** GOAL OF THE EXERCISE **
Please write out exactly, and only, the lines from the first in the material below to the line containing "#[export] Instance fs_quiet_preorder", both included.

****************************************

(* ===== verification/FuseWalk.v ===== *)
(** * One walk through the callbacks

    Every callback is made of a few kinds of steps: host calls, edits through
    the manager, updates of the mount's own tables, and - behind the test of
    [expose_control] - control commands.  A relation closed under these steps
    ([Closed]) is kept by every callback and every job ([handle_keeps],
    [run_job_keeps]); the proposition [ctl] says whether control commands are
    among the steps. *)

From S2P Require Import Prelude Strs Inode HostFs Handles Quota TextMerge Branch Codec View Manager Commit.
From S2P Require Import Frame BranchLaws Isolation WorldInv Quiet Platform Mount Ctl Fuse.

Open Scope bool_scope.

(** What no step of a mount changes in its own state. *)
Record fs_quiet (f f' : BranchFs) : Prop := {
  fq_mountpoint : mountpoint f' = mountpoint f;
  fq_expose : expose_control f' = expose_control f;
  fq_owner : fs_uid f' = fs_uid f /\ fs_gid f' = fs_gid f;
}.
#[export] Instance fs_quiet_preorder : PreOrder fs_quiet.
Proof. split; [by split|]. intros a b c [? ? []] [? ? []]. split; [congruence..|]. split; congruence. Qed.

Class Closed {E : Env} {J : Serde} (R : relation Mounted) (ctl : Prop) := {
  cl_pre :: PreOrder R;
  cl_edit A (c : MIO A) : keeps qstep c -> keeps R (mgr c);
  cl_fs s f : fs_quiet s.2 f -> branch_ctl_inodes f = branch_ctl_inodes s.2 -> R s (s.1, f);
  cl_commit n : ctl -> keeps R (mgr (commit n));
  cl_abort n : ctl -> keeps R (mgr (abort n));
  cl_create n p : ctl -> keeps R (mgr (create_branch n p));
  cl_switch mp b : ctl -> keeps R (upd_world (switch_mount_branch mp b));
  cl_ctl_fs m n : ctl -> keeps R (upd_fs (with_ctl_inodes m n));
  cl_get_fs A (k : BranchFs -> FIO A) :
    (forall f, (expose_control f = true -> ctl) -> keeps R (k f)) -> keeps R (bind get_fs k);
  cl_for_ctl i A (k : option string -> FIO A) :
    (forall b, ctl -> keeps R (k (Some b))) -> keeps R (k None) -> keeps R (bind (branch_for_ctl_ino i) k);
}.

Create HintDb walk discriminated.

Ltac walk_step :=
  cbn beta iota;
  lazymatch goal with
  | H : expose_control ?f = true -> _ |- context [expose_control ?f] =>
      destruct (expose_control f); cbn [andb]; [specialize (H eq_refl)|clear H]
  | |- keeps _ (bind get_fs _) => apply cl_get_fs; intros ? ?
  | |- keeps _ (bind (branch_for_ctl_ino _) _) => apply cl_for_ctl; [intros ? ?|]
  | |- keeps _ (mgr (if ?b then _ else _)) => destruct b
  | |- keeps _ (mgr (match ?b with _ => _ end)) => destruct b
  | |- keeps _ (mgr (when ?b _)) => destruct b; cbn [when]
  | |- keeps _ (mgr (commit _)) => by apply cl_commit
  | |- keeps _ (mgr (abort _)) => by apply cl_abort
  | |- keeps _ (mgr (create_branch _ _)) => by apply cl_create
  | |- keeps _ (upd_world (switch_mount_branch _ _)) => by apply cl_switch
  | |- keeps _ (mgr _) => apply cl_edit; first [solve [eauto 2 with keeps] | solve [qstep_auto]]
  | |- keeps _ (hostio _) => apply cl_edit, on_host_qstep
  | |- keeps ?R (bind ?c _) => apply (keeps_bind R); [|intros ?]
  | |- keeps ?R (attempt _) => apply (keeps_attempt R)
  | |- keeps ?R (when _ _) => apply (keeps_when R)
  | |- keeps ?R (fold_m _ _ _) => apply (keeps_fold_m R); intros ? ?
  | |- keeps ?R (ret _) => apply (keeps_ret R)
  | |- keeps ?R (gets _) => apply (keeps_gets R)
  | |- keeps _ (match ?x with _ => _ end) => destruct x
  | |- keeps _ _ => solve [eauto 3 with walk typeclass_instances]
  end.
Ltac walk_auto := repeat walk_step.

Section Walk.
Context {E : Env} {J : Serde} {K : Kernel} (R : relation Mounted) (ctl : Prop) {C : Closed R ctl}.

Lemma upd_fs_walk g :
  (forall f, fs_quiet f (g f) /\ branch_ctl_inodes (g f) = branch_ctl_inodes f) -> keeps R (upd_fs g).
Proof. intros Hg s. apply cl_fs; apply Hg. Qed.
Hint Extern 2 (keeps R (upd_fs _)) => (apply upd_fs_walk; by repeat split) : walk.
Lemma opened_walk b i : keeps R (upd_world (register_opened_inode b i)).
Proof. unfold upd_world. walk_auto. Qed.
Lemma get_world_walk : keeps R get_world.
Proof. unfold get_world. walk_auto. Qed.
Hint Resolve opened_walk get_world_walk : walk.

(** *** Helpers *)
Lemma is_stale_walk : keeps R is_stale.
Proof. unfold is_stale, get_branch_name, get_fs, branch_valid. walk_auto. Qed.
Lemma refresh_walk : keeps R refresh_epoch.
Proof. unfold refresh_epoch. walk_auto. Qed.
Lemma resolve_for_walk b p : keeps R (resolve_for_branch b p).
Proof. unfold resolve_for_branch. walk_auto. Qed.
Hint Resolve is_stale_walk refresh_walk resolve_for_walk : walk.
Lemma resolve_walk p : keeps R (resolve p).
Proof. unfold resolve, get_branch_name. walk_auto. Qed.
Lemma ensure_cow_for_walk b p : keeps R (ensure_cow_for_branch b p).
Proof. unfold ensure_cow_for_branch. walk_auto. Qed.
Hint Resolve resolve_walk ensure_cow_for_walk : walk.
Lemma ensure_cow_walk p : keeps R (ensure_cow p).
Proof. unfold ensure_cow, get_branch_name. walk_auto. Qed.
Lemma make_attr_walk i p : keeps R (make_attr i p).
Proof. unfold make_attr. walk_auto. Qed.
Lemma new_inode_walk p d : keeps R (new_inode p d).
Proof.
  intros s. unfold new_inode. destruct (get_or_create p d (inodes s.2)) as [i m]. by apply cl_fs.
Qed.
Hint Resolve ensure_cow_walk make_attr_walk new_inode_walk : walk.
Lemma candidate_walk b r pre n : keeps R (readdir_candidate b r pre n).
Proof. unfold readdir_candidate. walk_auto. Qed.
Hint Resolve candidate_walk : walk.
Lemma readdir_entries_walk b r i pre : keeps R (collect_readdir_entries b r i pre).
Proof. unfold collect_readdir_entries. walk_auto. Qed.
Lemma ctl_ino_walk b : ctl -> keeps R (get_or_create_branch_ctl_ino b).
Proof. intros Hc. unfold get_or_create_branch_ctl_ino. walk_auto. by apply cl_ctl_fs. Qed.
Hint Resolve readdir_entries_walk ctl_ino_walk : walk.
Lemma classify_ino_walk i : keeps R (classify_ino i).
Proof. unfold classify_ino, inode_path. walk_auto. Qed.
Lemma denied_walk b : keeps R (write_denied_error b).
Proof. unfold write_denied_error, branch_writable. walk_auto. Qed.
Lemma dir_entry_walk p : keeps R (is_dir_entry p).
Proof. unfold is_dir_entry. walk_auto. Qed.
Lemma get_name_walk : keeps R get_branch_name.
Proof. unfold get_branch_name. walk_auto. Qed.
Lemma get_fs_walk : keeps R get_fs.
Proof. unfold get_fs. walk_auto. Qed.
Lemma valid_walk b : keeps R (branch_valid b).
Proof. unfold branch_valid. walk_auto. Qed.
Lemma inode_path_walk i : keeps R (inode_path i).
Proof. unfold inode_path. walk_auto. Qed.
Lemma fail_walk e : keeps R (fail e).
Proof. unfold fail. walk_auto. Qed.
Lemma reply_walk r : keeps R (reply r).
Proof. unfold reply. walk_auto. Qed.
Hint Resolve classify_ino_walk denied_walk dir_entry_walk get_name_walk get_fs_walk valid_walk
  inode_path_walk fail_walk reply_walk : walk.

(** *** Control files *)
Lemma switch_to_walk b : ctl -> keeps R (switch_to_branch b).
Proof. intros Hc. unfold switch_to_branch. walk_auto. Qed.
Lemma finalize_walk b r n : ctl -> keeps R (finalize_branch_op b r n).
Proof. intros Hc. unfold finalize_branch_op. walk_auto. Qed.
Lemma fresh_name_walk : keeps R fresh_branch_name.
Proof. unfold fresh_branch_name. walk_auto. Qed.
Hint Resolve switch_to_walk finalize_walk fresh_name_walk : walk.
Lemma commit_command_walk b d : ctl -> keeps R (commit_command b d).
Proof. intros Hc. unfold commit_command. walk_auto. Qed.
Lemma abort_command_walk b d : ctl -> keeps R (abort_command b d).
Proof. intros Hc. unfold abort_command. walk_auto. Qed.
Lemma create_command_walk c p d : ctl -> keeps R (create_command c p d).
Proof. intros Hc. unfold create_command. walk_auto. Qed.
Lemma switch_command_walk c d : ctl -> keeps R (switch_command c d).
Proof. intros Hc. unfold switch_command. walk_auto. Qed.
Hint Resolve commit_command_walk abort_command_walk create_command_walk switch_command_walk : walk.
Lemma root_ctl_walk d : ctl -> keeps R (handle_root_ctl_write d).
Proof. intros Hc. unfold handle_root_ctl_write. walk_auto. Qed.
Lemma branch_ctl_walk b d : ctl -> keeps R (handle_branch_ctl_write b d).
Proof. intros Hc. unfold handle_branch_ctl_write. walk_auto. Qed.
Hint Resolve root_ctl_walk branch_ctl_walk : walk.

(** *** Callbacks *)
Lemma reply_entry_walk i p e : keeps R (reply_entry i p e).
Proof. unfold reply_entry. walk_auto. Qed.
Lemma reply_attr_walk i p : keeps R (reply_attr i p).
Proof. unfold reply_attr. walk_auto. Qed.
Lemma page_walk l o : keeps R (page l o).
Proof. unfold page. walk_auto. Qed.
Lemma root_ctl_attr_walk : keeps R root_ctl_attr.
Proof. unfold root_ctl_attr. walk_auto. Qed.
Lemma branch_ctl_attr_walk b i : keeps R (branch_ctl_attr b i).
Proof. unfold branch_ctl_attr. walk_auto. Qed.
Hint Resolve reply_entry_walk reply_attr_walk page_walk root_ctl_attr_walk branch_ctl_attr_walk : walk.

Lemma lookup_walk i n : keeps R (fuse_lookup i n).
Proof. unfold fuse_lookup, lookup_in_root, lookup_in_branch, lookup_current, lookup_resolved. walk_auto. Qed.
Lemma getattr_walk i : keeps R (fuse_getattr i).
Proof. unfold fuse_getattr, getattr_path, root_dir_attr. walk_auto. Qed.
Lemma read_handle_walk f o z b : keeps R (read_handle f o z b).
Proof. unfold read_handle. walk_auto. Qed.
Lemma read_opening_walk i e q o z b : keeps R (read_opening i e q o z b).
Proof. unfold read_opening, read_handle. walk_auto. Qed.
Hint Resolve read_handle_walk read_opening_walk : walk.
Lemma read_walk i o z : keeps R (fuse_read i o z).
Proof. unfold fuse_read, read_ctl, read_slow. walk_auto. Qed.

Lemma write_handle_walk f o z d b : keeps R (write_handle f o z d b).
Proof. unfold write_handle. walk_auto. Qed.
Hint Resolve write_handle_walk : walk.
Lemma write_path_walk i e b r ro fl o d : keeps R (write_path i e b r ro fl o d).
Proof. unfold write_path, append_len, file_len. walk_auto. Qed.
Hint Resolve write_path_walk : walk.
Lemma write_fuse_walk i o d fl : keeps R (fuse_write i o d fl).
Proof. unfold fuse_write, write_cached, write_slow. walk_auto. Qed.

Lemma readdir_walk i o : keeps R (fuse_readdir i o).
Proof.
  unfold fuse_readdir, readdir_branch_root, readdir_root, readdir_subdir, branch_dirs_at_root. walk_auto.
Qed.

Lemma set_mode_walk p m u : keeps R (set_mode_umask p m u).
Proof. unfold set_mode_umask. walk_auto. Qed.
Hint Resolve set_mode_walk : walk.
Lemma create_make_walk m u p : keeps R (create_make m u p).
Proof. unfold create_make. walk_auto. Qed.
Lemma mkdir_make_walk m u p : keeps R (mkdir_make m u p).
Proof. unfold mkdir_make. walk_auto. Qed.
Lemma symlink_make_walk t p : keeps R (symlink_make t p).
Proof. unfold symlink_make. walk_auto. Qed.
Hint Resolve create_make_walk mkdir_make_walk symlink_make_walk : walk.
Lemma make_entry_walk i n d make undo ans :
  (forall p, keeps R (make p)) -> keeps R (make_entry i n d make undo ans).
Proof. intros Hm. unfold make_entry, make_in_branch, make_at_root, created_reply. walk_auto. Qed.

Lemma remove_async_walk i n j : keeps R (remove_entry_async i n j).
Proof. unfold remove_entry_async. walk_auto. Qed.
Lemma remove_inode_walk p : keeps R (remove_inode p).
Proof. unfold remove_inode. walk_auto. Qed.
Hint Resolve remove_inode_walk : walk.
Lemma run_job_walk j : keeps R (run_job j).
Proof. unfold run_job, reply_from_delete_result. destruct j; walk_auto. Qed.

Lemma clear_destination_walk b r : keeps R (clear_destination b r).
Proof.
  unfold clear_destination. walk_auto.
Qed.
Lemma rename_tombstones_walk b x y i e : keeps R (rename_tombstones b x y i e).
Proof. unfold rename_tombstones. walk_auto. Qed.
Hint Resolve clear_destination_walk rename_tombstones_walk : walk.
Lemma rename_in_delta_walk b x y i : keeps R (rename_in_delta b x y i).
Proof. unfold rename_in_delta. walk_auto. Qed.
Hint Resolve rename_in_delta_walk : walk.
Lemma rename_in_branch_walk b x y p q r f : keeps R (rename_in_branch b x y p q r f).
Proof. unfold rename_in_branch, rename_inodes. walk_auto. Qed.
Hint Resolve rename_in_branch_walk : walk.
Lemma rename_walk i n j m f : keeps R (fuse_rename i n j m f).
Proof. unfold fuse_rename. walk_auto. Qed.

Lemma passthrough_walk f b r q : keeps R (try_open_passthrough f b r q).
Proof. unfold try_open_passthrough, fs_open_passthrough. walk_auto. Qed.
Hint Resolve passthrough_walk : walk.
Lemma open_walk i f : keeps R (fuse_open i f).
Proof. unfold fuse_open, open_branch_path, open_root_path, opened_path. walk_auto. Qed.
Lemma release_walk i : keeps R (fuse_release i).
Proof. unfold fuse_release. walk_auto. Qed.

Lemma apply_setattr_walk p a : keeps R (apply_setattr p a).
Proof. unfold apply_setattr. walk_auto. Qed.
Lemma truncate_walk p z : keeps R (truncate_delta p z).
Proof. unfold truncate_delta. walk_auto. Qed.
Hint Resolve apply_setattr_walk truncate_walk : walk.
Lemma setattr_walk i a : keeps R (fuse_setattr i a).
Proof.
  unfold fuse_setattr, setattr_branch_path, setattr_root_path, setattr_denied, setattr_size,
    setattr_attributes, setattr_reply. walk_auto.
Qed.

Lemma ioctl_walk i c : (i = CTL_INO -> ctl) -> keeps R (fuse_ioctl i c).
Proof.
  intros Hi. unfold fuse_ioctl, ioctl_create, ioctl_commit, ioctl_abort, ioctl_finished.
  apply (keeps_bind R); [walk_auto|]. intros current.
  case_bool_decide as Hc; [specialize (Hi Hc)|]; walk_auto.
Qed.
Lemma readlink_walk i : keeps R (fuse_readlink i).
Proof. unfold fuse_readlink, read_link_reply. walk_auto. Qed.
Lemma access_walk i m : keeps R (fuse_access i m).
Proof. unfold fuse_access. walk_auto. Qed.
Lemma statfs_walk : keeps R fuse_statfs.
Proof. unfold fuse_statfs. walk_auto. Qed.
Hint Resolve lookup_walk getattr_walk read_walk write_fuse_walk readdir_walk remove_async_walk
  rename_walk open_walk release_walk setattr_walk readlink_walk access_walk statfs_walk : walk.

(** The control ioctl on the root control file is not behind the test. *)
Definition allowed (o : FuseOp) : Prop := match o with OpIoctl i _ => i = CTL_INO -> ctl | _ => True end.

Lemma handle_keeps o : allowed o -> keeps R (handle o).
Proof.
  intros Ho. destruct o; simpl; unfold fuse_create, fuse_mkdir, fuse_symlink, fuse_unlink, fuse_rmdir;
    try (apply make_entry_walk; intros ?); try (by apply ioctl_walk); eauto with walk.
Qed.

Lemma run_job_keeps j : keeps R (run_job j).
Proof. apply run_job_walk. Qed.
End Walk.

****************************************

** EXERCISE RESULT **
(* ===== verification/FuseWalk.v ===== *)
(** * One walk through the callbacks

    Every callback is made of a few kinds of steps: host calls, edits through
    the manager, updates of the mount's own tables, and - behind the test of
    [expose_control] - control commands.  A relation closed under these steps
    ([Closed]) is kept by every callback and every job ([handle_keeps],
    [run_job_keeps]); the proposition [ctl] says whether control commands are
    among the steps. *)

From S2P Require Import Prelude Strs Inode HostFs Handles Quota TextMerge Branch Codec View Manager Commit.
From S2P Require Import Frame BranchLaws Isolation WorldInv Quiet Platform Mount Ctl Fuse.

Open Scope bool_scope.

(** What no step of a mount changes in its own state. *)
Record fs_quiet (f f' : BranchFs) : Prop := {
  fq_mountpoint : mountpoint f' = mountpoint f;
  fq_expose : expose_control f' = expose_control f;
  fq_owner : fs_uid f' = fs_uid f /\ fs_gid f' = fs_gid f;
}.
#[export] Instance fs_quiet_preorder : PreOrder fs_quiet.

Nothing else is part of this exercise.